Tuesday, November 30

The repressive crusade of the Chinese Communist Party chooses Tencent as a new victim

Tencent is one of the largest values ​​of the Hong Kong Hang Seng Index, and one of the largest companies in the world in market capitalization, but not even the Chinese tech giant escapes the scrutiny of Xi Jinping and his Communist Party.

The multinational responsible for Wechat received orders on Tuesday to halt the launch of new apps and updates, waiting for Chinese industry regulators to review whether Tencent complies with new privacy laws implemented by the Asian government this month.

The multinational company claimed to be working with the institutions to ensure compliance with the strict laws imposed by the government of Xi Jinping. The news, however, is yet another sign of China’s close surveillance of its big tech companies.
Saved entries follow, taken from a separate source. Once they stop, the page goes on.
(* ===== verification/ProtoMessages.v ===== *)
(** * Generated message codecs ([web/app/lib/proto/im.js])

    One record per message class that travels inside a packet, and per class
    its [encode], [encodeDelimited], [decode] and [decodeDelimited].  A field
    is [Some v] when the object has it as an own property that is not null
    and [None] when reads fall through to the prototype's default; a repeated
    field is the array the constructor creates.  [$unknowns] is the last
    field. *)

From S2P Require Import Prelude JsNum ProtoRuntime.
Open Scope Z_scope.

Section Messages.
Context `{RT : Runtime}.

(** ** [SendMessageRequest] *)

Record SendMessageRequest := mkSendMessageRequest {
  SendMessageRequest_topic : option string;
  SendMessageRequest_msgType : option Z;
  SendMessageRequest_content : option bytes;
  SendMessageRequest_clientMsgId : option string;
  SendMessageRequest_mentionedUserIds : list long;
  SendMessageRequest_unknowns : option (list bytes);
}.

Definition SendMessageRequest_new : SendMessageRequest :=
  mkSendMessageRequest None None None None [] None.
In recent months, Chinese regulators have imposed € 2.5 billion in sanctions on the e-commerce giant Alibaba for abusing its market position; paralyzed the IPO of Ant Group, a subsidiary of Alibaba, and fined companies such as Uber chino, Didi, and own Tencent, for “not adequately informing the authorities.”

Calm before a new setback of the Government

Despite the uncertainty generated in the markets by the repressive crusade of the Chinese Communist Party, which caused the industry to contract for the first time since the pandemic broke out, analysts see the Asian titan’s market as a field of opportunity.

Blackrock, for example, showed his optimism with China noting that the country begins to offer attractive valuations, and predicting that government intervention in the future of markets and listed companies will relax next year, so that growth stocks will be the best option to benefit from the change.

The fund manager has readjusted its positions on the Asian continent and China he got the best of it because of the good prospects. Their view of the country’s equities has gone from “underweight” to “neutral”.

From Bloomberg Intelligencemeanwhile, they indicate that the intensity of antitrust investigations in China can lead to increased activity in mergers and acquisitions within the country,

“Internet companies in China they can go on to form local consortia to carry out mergers and acquisitions, and reduce the risk of violating antitrust rules, as they increase in 2022, “says the Bloomberg report.

Tencent It lost 1.41 percent in Hong Kong trading during Tuesday’s session, down to Hong Kong dollars (54 euros) a share. However, the consensus of analysts places its price at 610 Hong Kong dollars (69.8 euros).

The new laws impacted their results

JP Morgan sets a price target of $ 618, and in its report on November 22, refers to Tencent’s monetization capacity in its software, video, and video game services as a clear indicator of its potential growth.

The financial entity also states that “investor sentiment in regulatory risk should relax, due to the comments of the directive that this risk is low in the gaming sector, and the fact that the impact of the new laws to protect ad revenue is not significant. “

In the report, therefore, JP Morgan considers that the actions of Tencent They will offer a good 12-month return once the billing is positive, which they estimate to occur during the first quarter of 2022.

The technology group had a turnover of 19.6 billion euros during the third quarter of 2021, a result that beat analysts’ estimates but which represented the lowest growth in its turnover since 2004, hampered precisely by Chinese government regulations.

Ma Huateng, CEO de TencentHe then assured that “the industry was adapting to the new regulation and macroeconomic development”, but that he was confident that the new legislative framework “should contribute to a more sustainable development path for the industry.” For now, the scrutiny of the Chinese government has once again played a trick on them.